[EXERCISE MATERIALS]
|---|
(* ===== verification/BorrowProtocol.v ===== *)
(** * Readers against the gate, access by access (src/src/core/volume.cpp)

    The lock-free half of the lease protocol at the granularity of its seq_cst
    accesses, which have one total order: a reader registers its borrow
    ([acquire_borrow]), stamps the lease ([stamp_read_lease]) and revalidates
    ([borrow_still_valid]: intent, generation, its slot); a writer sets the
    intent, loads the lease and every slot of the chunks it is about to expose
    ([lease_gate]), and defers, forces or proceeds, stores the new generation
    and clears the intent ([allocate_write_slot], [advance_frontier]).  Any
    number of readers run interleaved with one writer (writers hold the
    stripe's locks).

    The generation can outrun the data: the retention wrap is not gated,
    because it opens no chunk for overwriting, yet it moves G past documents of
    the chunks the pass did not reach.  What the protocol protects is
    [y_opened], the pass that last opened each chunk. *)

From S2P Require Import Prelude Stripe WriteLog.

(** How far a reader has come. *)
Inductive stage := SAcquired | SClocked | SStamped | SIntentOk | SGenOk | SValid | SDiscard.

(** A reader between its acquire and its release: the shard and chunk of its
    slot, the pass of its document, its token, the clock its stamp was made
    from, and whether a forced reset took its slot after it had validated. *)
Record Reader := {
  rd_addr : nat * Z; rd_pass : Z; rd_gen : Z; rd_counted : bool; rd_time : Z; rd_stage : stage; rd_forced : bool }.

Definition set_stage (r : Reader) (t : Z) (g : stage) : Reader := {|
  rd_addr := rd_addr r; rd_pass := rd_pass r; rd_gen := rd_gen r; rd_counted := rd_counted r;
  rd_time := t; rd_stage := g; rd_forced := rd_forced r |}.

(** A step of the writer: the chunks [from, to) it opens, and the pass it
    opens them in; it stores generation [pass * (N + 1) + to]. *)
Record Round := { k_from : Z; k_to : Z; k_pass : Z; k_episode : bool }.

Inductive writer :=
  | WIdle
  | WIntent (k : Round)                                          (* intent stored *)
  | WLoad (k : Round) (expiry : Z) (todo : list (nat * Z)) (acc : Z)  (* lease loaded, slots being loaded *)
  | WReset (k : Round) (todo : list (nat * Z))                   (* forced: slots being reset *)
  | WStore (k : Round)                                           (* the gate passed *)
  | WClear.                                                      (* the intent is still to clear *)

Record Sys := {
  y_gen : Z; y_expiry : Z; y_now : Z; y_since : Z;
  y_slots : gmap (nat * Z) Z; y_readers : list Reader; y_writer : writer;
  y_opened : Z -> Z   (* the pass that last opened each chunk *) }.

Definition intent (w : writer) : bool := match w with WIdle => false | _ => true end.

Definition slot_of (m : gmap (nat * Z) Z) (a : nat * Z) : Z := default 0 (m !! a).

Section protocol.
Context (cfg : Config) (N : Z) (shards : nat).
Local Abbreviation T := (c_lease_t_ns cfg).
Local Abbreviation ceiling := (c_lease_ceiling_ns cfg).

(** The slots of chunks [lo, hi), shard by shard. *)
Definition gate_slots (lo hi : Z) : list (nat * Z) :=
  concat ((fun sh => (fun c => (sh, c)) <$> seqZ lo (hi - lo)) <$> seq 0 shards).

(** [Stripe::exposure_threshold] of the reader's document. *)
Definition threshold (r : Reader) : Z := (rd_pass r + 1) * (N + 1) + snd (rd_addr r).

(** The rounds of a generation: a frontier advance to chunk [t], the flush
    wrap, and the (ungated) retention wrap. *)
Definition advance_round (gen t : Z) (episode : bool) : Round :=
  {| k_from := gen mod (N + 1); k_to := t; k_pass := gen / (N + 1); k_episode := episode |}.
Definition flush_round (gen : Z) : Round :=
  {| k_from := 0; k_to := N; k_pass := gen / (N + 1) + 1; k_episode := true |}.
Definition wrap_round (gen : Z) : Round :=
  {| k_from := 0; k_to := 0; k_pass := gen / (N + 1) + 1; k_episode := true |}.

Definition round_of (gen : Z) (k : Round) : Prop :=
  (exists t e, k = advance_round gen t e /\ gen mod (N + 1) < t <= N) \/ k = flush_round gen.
|---|
[EXERCISE DETAILS]
Starting with the first line of the listing above and ending with the line that holds "because it opens", return those lines exactly as written, both included.

[YOUR RESPONSE]
(* ===== verification/BorrowProtocol.v ===== *)
(** * Readers against the gate, access by access (src/src/core/volume.cpp)

    The lock-free half of the lease protocol at the granularity of its seq_cst
    accesses, which have one total order: a reader registers its borrow
    ([acquire_borrow]), stamps the lease ([stamp_read_lease]) and revalidates
    ([borrow_still_valid]: intent, generation, its slot); a writer sets the
    intent, loads the lease and every slot of the chunks it is about to expose
    ([lease_gate]), and defers, forces or proceeds, stores the new generation
    and clears the intent ([allocate_write_slot], [advance_frontier]).  Any
    number of readers run interleaved with one writer (writers hold the
    stripe's locks).

    The generation can outrun the data: the retention wrap is not gated,
    because it opens no chunk for overwriting, yet it moves G past documents of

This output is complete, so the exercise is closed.